Start of Block

(** What [execve] does once the file is found. *)
Lemma exec_finish (no_room : Prop) img m k k0 p um args (load_result : result Z ElfError) : k_tm k0 = k_tm k → k_next_id k0 = k_next_id k → k_stacks k0 = k_stacks k →
  k_mem k0 = m → uspace off m p um → is_Some (um !! USER_STACK_BASE) → Forall (λ x, is_byte x) args →
  USER_STACK_BASE ≤ stack_at STACK_TOP args → elf_wf img → ¬ segment_page img USER_STACK_BASE →
  match load_result with Ok entry => entry = e_entry img ∧ segments_at img um | Err e => e = MemoryMappingFailed end →
  (result_ok load_result = false → no_room) →
  match stack with Some start => 0 ≤ start ∧ start + STACK_SIZE < 2 ^ 64 | None => True end →
  wp (let* (user_stack_top, r) := build_user_stack (mem_ram m) p (USER_STACK_BASE + 0x1000) args in
      let k := set_k_ram k0 r in
      match load_result with
      | Err e => Ret (SysReturn (errno_rax (KernelError_from_ElfError e)), k)
      | Ok entry_point =>
          let* (next, stacks, tm, res) :=
            spawn_dynamic sel tramp entry_point p user_stack_top stack (k_next_id k) (k_stacks k) (k_tm k) in
          let k := mkKernel tm (k_mem k) (k_cr3 k) (k_keys k) (k_vfs k) next stacks (k_console k) in
          Ret (SysReturn match res with Ok i => i | Err kernel_err => errno_rax kernel_err end, k)
      end) (λ '(e, k'), ∃ v, e = SysReturn v ∧ ((is_error v ∧ k_tm k' = k_tm k ∧ (no_room ∨ stack = None)) ∨ ∃ um', program_ready img args k k' p um' v)).
Proof.
  intros Etm Enx Est Em Hu Hst Hby Hfit Helf Hnst Hload Hroom Hstack. wp_step.
  assert (user_range um (stack_at STACK_TOP args) (STACK_TOP - stack_at STACK_TOP args)) as Hr.
  { intros i Hi. by rewrite (stack_page i) by lia. }
  eapply wp_mono; [apply (build_stack_ok off p m um STACK_TOP args); [done|done|unfold USER_STACK_BASE in *; lia|unfold STACK_TOP, USER_STACK_BASE; lia|done]|].
  intros [sp r] (um' & -> & Hu' & _ & Hs & Hw & Ho). cbn [set_k_ram set_k_mem k_next_id k_stacks k_tm]. rewrite Etm, Enx, Est.
  destruct load_result as [entry|e]; [|wp_step; eexists; split; [done|left]; split_and!; [apply errno_is_error|done|left; by apply Hroom]].
  destruct Hload as [-> Hseg].
  pose proof (spawn_returns (e_entry img) p (stack_at STACK_TOP args) (k_next_id k) (k_stacks k) (k_tm k) Hstack) as Hspawn.
  destruct (spawn_dynamic _ _ _ _ _ _ _ _ _) as [[[[next stacks] tm] res]|] eqn:Esp; [|done]. cbn [obind wp] in *. eexists. split; [done|].
  destruct res as [tid|e]; [right|left; split_and!; [apply errno_is_error|apply Hspawn|right; apply Hspawn]]. exists um'. split; [cbn; by rewrite Em| |done|done|done].
  intros i j Hi Hl Hj. rewrite <- (Hseg i j Hi Hl Hj). apply Ho. destruct (ew_segment _ Helf i Hi Hl) as (Hva & Hend & _).
  set (a := ph_vaddr img i + j) in *. assert (¬ (USER_STACK_BASE ≤ a < STACK_TOP)); [|lia]. intros Ha. apply Hnst.
  rewrite <- (stack_page a) by done.
  exists i. split; [done|]. split; [done|]. split; [apply page_of_page; unfold a; lia|]. unfold page_of, a. zlia.
Qed.

(** ** The call *)

(** The name and the arguments [execve] reads: without arguments, or with 4096 bytes and
    more of them, the name takes their place. *)
Definition exec_name um (name : Z) : str := default [] (from_utf8 (until_nul (ubytes um name 64))).
Definition exec_args um (name args alen : Z) : list Z :=
  if (0 <? alen) && (alen <? 4096) then ubytes um args (Z.to_nat alen) else as_bytes (exec_name um name) ++ [0].

(** The call is made with valid pointers on the name of a well-formed executable. *)
Record exec_call b k um (name args alen : Z) img : Prop := {
  xc_kernel : kernel_ok off b k um;
  xc_words : 0 ≤ name < 2 ^ 64 ∧ 0 ≤ args < 2 ^ 64 ∧ 0 ≤ alen < 2 ^ 64;
  xc_name : valid_range um name 64;
  xc_args : 0 < alen → valid_range um args alen;
  xc_file : find_file (k_vfs k) (exec_name um name) = Ret (Some img);
  xc_elf : elf_wf img;
  xc_room : room_for img (k_mem k) (k_cr3 k);
}.

(** The kernel heap is mapped, below a kernel entry of the top-level table. *)
Definition heap_in_kernel (r : ram) (cr3 : Z) : Prop :=
  (∀ a, a ∈ heap_pages → is_Some (leaf_walk r 3 cr3 a)) ∧ Z.testbit (entry_of r cr3 (idx 3 HEAP_START)) 2 = false.

Lemma heap_page_facts a : a ∈ heap_pages →
  0 ≤ a < 2 ^ 47 ∧ idx 3 a = idx 3 HEAP_START ∧ page_of a = a ∧ a ≠ USER_STACK_BASE.
Proof.
  intros Hin%list_elem_of_In.
  assert (forallb (λ a, (0 <=? a) && (a <? 2 ^ 47) && (idx 3 a =? idx 3 HEAP_START) && (page_of a =? a) && negb (a =? USER_STACK_BASE)) heap_pages = true)
    as Hf by (vm_compute; reflexivity).
  apply (proj1 (forallb_forall _ _)) with (x := a) in Hf; [lia|done].
Qed.

(** A page with a leaf on an ordinary path has an entry. *)
Lemma leaf_mapped r pml4 a : plain_path r 3 pml4 a = true → is_Some (leaf_walk r 3 pml4 a) → mapped r pml4 a = true.
Proof.
  intros Hp Hw. assert (is_Some (leaf_table r 3 pml4 a)) as [x Hx].
  { revert Hp Hw. generalize 3%nat as lvl. intros lvl. revert pml4. induction lvl as [|l IH]; intros t Hp Hw; [by eexists|].
    cbn [plain_path leaf_walk leaf_table] in *. fold (idx (S l) a) in *. destruct (Z.eqb_spec (entry_of r t (idx (S l) a)) 0) as [E|E].
    - rewrite E in Hw. by destruct Hw.
    - cbn [orb] in Hp. apply andb_prop in Hp as [[Hb0 Hb7%negb_true_iff]%andb_prop Hp]. unfold descends. rewrite Hb0, Hb7 in *.
      rewrite andb_false_r in Hw |- *. by apply IH. }
  unfold mapped, slot. rewrite Hx. cbn [fmap option_fmap option_map].
  destruct (leaf_walk_slot r 3 a x pml4 Hx) as [El _]. rewrite El in Hw. cbv zeta in Hw.
  destruct (Z.eqb_spec (entry_of r x (idx 0 a)) 0) as [E|E]; [rewrite E in Hw; by destruct Hw|done].
Qed.

Lemma until_nul_bytes l : Forall (λ x, is_byte x) l → Forall (λ x, is_byte x) (until_nul l).
Proof. induction 1 as [|c l Hc _ IH]; cbn [until_nul]; [done|]. by destruct (c =? 0); constructor. Qed.

Lemma exec_args_bytes b k um name args alen img : exec_call b k um name args alen img → Forall (λ x, is_byte x) (exec_args um name args alen).
Proof.
  intros [Hk (_ & _ & Hal) Hn Ha _ _ _]. pose proof (ko_space _ _ _ _ Hk) as Hu. unfold exec_args.
  destruct (Z.ltb_spec 0 alen); cbn [andb]; [destruct (Z.ltb_spec alen 4096)|].
  { eapply ubytes_bytes; [done|]. eapply valid_range_user; [by apply Ha|lia]. }
  all: apply Forall_app; (split; [|repeat constructor; lia]).
  all: unfold exec_name; destruct (from_utf8 _) as [s|] eqn:E; [|constructor]; change (default [] (Some s)) with s.
  all: rewrite (as_bytes_from_utf8 _ _ s (le_n _) E).
  all: apply until_nul_bytes; eapply ubytes_bytes; [done|]; eapply valid_range_user; [done|lia].
Qed.

(** [execve] up to the switch of the address space. *)
Lemma execve_to_switch b k um name args alen img (Q : outcome (sys_end * kernel (V := V)) → Prop) :
  exec_call b k um name args alen img →
  (∀ v k', is_error v → k_tm k' = k_tm k → nfree (k_mem k) < 1 + 4 * (elf_pages img + 1) → Q (Ret (SysReturn v, k'))) →
  (∀ p m1 m2 um2 load_result, taken off (k_mem k) m1 p →
     seeded (λ e, negb (e =? 0) && negb (Z.testbit e 2)) (mem_ram (k_mem k)) (mem_ram m1) (k_cr3 k) p →
     uspace off m2 p um2 → is_Some (um2 !! USER_STACK_BASE) →
     (result_ok load_result = false → nfree (k_mem k) < 1 + 4 * (elf_pages img + 1)) →
     match load_result with Ok entry => entry = e_entry img ∧ segments_at img um2 | Err e => e = MemoryMappingFailed end →
     elsewhere_same img USER_STACK_BASE m1 m2 p →
     Q (_ <- switch_cr3 (mem_ram (k_mem k)) (k_cr3 k) (mem_ram m2) p;;
        let* (user_stack_top, r) := build_user_stack (mem_ram m2) p (USER_STACK_BASE + 0x1000) (exec_args um name args alen) in
        let k := set_k_ram (set_k_mem k m2) r in
        match load_result with
        | Err e => Ret (SysReturn (errno_rax (KernelError_from_ElfError e)), k)
        | Ok entry_point =>
            let* (next, stacks, tm, res) :=
              spawn_dynamic sel tramp entry_point p user_stack_top stack (k_next_id k) (k_stacks k) (k_tm k) in
            let k := mkKernel tm (k_mem k) (k_cr3 k) (k_keys k) (k_vfs k) next stacks (k_console k) in
            Ret (SysReturn match res with Ok i => i | Err kernel_err => errno_rax kernel_err end, k)
        end)) →
  Q (sys_execve (Some off) sel tramp stack k name args alen).
Proof.
  intros [Hk (Hn & Ha & Hal) Hvn Hva Hfile Helf [Hnst Hroom]] Herr Hgo. pose proof (ko_space _ _ _ _ Hk) as Hu. unfold sys_execve.
  destruct (wp_inv _ _ (valid_memory off k um name 64 Hu Hn ltac:(lia))) as (v & -> & Hv).
  assert (v = true) as -> by (by apply Hv). cbn [obind negb].
  assert ((if 0 <? alen then is_valid_user_memory (Some off) k args alen else Ret true) = Ret true) as ->.
  { destruct (Z.ltb_spec 0 alen); [|done]. destruct (wp_inv _ _ (valid_memory off k um args alen Hu Ha Hal)) as (v & -> & Hv2).
    f_equal. apply Hv2. auto. }
  cbn [obind negb]. rewrite (user_name_ok off b k um name 64) by (done || lia). cbn [obind]. fold (exec_name um name).
  assert ((if (0 <? alen) && (alen <? 4096) then load_bytes (mem_ram (k_mem k)) (k_cr3 k) args (Z.to_nat alen)
           else Ret (as_bytes (exec_name um name) ++ [0])) = Ret (exec_args um name args alen)) as ->.
  { unfold exec_args. destruct (Z.ltb_spec 0 alen); cbn [andb]; [|done]. destruct (Z.ltb_spec alen 4096); [|done].
    apply (copy_in off b k um args alen); first [done|lia|auto]. }
  cbn [obind]. rewrite Hfile. cbn [obind].
  pose proof (proj1 (Forall_forall _ _) (sw_owned _ _ (us_wf _ _ _ _ Hu)) (k_cr3 k) ltac:(left)) as [Hman Hrefs].
  destruct (wp_inv _ _ (create_isolated_ok off (k_cr3 k) (k_mem k) (us_ok _ _ _ _ Hu) Hman Hrefs)) as ([o m] & -> & Ho).
  cbn [obind]. pose proof (elf_pages_nonneg img Helf) as Hpn. destruct o as [p|].
  2: { apply Herr; [unfold is_error, neg; lia|done|]. rewrite (free_frames_none _ (proj2 Ho)). lia. }
  destruct Ho as (Htk & Hsd & _). pose proof (taken_free _ _ _ _ (us_ok _ _ _ _ Hu) Htk) as Hfr.
  apply (load_with_stack_then USER_STACK_BASE img m p); [unfold USER_STACK_BASE; split; [lia|done]|done|done|by eapply new_uspace| |].
  { intros q Hq. eapply new_unmapped; [done|done|done| |by apply Hroom]. destruct Hq as [(i & _ & _ & [Hq _] & _)| ->]; [done|unfold USER_STACK_BASE; lia]. }
  intros load_result res m2 um2 Hu2 Hst Hfew Hload Hsame. destruct res as [[]|e].
  - apply (Hgo p m m2 um2 load_result); try done; [by apply Hst|]. intros Hlr. rewrite Hlr in Hfew. specialize (Hfew eq_refl). lia.
  - apply Herr; [apply errno_is_error|done|]. rewrite andb_false_r in Hfew. specialize (Hfew eq_refl). lia.
Qed.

End of Block

» Task to carry out:
Word for word, reproduce the listing from its first line through the line that has "(result_ok load_result = false → no_room) →" in it, and go no further.

» Output below:
(** What [execve] does once the file is found. *)
Lemma exec_finish (no_room : Prop) img m k k0 p um args (load_result : result Z ElfError) : k_tm k0 = k_tm k → k_next_id k0 = k_next_id k → k_stacks k0 = k_stacks k →
  k_mem k0 = m → uspace off m p um → is_Some (um !! USER_STACK_BASE) → Forall (λ x, is_byte x) args →
  USER_STACK_BASE ≤ stack_at STACK_TOP args → elf_wf img → ¬ segment_page img USER_STACK_BASE →
  match load_result with Ok entry => entry = e_entry img ∧ segments_at img um | Err e => e = MemoryMappingFailed end →
  (result_ok load_result = false → no_room) →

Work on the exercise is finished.